(* ===== verification/Forms.v ===== *)
(** * Forms: multipart bodies, cookies and typed extractors

    [crates/justapi-core/src/multipart.rs] and [extract.rs].  The multipart
    grammar of the multer crate is a parameter: what it makes of a body is a
    list of parts, each with its chunks.  Temporary files are the list of those
    that were kept; whether the file system takes a file is a parameter.
    serde_urlencoded is a parameter too. *)

From Stdlib Require Import Ascii.
From S2P Require Import Prelude Text Http.

#[local] Open Scope Z_scope.

Definition len (s : string) : Z := Z.of_nat (String.length s).

(** ** File names *)

Definition slash : ascii := "/"%char.
Definition backslash : ascii := "092"%char.

Definition usable (seg : string) : bool :=
  negb (String.eqb seg "") && negb (String.eqb seg ".") && negb (String.eqb seg "..").

(** [rsplit('/').find(..)] looks at the last segment first. *)
Definition sanitize_filename (name : string) : string :=
  default ""%string (find usable (reverse (split slash (replace_char backslash slash name)))).

(** ** The boundary *)

Definition dquote : string := quote.

Definition missing_boundary : string := "missing boundary in Content-Type header".

Fixpoint boundary_in (parts : list string) : option string :=
  match parts with
  | [] => None
  | part :: parts' =>
      match strip_prefix "boundary=" (trim part) with
      | Some value =>
          let b := trim value in
          let b := default b (strip_prefix dquote b) in
          Some (default b (strip_suffix dquote b))
      | None => boundary_in parts'
      end
  end.

Definition extract_boundary (content_type : string) : string + string :=
  match boundary_in (split ";"%char content_type) with
  | Some b => inr b
  | None => inl missing_boundary
  end.

(** ** The form *)

Record UploadFile := mk_upload {
  field_name : string;
  filename : option string;
  file_type : option string;
  part_headers : gmap string string;
  size : Z;
  temp_path : nat }.

Record MultipartForm := mk_form { form_fields : gmap string string; form_files : list UploadFile }.

Definition form_default : MultipartForm := mk_form ∅ [].

Definition form_file (name : string) (f : MultipartForm) : option UploadFile :=
  find (λ u, String.eqb (field_name u) name) (form_files f).
Definition form_field (name : string) (f : MultipartForm) : option string := form_fields f !! name.

(** [JUSTAPI_MAX_UPLOAD_SIZE]. *)
Definition max_upload_size (env : option string) : Z := default (50 * 1024 * 1024) (env ≫= parse_u64).

(** What multer gives for a part: [p_error] breaks its chunks off. *)
Record Part := mk_part {
  p_name : option string;
  p_filename : option string;
  p_type : option string;
  p_headers : list (string * string);
  p_chunks : list string;
  p_error : option string }.

Definition lower_headers (hs : list (string * string)) : gmap string string :=
  foldl (λ m h, if visible h.2 then <[lowercase h.1 := h.2]> m else m) ∅ hs.

(** The files that were kept, in the order of their paths: the next file's path
    is their number. *)
Abbreviation Temps := (list string).

Definition too_large (max : Z) : string :=
  "uploaded content exceeds maximum size of " +:+ decimal max +:+ " bytes".

Section parse.
(** [parts_of boundary body]: the parts, and the error that ends them; a body
    whose stream breaks is [None].
    [field_text] is [Field::text]; [disk] the error the file system gives when
    a file comes to hold these bytes. *)
Context (parts_of : string → option string → list Part * option string) (field_text : Part → string + string).
Context (disk : string → option string) (max_size : Z).

(** The chunks of a file: the total so far and what is written. *)
Fixpoint read_chunks (chunks : list string) (total : Z) (written : string) : string + (Z * string) :=
  match chunks with
  | [] => inr (total, written)
  | c :: cs =>
      let total := total + len c in
      let written := String.append written c in
      if max_size <? total then inl (too_large max_size)
      else match disk written with
           | Some e => inl e
           | None => read_chunks cs total written
           end
  end.

Definition read_part (p : Part) (total : Z) (form : MultipartForm) (temps : Temps)
    : string + (Z * MultipartForm * Temps) :=
  let name := default ""%string (p_name p) in
  match p_filename p with
  | Some raw =>
      match disk "" with
      | Some e => inl e
      | None =>
          match read_chunks (p_chunks p) total "" with
          | inl e => inl e
          | inr (total', written) =>
              match p_error p with
              | Some e => inl e
              | None =>
                  let u := mk_upload name (Some (sanitize_filename raw)) (p_type p) (lower_headers (p_headers p))
                             (len written) (length temps) in
                  inr (total', mk_form (form_fields form) (form_files form ++ [u]), temps ++ [written])
              end
          end
      end
  | None =>
      match field_text p with
      | inl e => inl e
      | inr text => inr (total, mk_form (<[name := text]> (form_fields form)) (form_files form), temps)
      end
  end.

(** The loop over the parts; the files that were kept stay on an error. *)
Fixpoint read_parts (parts : list Part) (last : option string) (total : Z) (form : MultipartForm) (temps : Temps)
    : (string + MultipartForm) * Temps :=
  match parts with
  | [] => (match last with Some e => inl e | None => inr form end, temps)
  | p :: parts' =>
      match read_part p total form temps with
      | inl e => (inl e, temps)
      | inr (total', form', temps') => read_parts parts' last total' form' temps'
      end
  end.

Definition parse_multipart (b : option string) (content_type : string) (temps : Temps) : (string + MultipartForm) * Temps :=
  match extract_boundary content_type with
  | inl e => (inl e, temps)
  | inr boundary => let '(parts, last) := parts_of boundary b in read_parts parts last 0 form_default temps
  end.
End parse.

(** ** Cookies *)

Definition hex_or_zero (c : ascii) : Z :=
  if is_digit c then code c - 48
  else if in_range 97 102 c then code c - 87
  else if in_range 65 70 c then code c - 55
  else 0.

Fixpoint url_bytes (s : string) : string :=
  match s with
  | EmptyString => EmptyString
  | String c (String h (String l s') as s1) =>
      if Ascii.eqb c "%" then
        String (ascii_of_nat (Z.to_nat (hex_or_zero h * 16 + hex_or_zero l))) (url_bytes s')
      else String (if Ascii.eqb c "+" then " "%char else c) (url_bytes s1)
  | String c s1 => String (if Ascii.eqb c "+" then " "%char else c) (url_bytes s1)
  end.

Definition url_decode (s : string) : string := from_utf8_lossy (url_bytes s).

Definition unquote (value : string) : string :=
  if (2 <=? len value) && starts_with dquote value && ends_with dquote value
  then String.substring 1 (String.length value - 2) value else value.

Definition add_cookie (m : gmap string string) (pair : string) : gmap string string :=
  match split_once "=" (trim pair) with
  | Some (name, value) => <[url_decode (trim name) := unquote (url_decode (trim value))]> m
  | None => m
  end.

Definition CookieJar : Type := gmap string string.

Definition cookies_from_request (req : Request) : CookieJar :=
  match header_str "cookie" (req_headers req) with
  | Some header => foldl add_cookie ∅ (split ";"%char header)
  | None => ∅
  end.

Definition cookie (name : string) (jar : CookieJar) : option string := jar !! name.

(** ** Headers, forms and queries *)

Definition get_header (req : Request) (name : string) : option string :=
  header_name_from name ≫= λ n, header_str n (req_headers req).

Definition get_header_typed {T} (parse : string → string + T) (req : Request) (name : string) : string + option T :=
  match get_header req name with
  | Some v =>
      match parse v with
      | inr t => inr (Some t)
      | inl e => inl ("invalid header '" +:+ name +:+ "': " +:+ e)
      end
  | None => inr None
  end.

Definition form_from_bytes {T} (from_bytes : string → string + T) (b : string) : string + T :=
  match from_bytes b with inr t => inr t | inl e => inl ("form error: " +:+ e) end.

Definition form_from_request {T} (from_bytes : string → string + T) (body_error : string) (req : Request) : string + T :=
  match req_body req with
  | Some b => form_from_bytes from_bytes b
  | None => inl body_error
  end.

Definition query_from_str {T} (from_str : string → string + T) (query : string) : string + T :=
  match from_str (trim_start_with (Ascii.eqb "?") query) with inr t => inr t | inl e => inl ("query error: " +:+ e) end.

■ ■ ■ ■

Task - Every line that holds the string "were" must be copied from the records above.

Result of this task -
    that were kept; whether the file system takes a file is a parameter.
(** The files that were kept, in the order of their paths: the next file's path
(** The loop over the parts; the files that were kept stay on an error. *)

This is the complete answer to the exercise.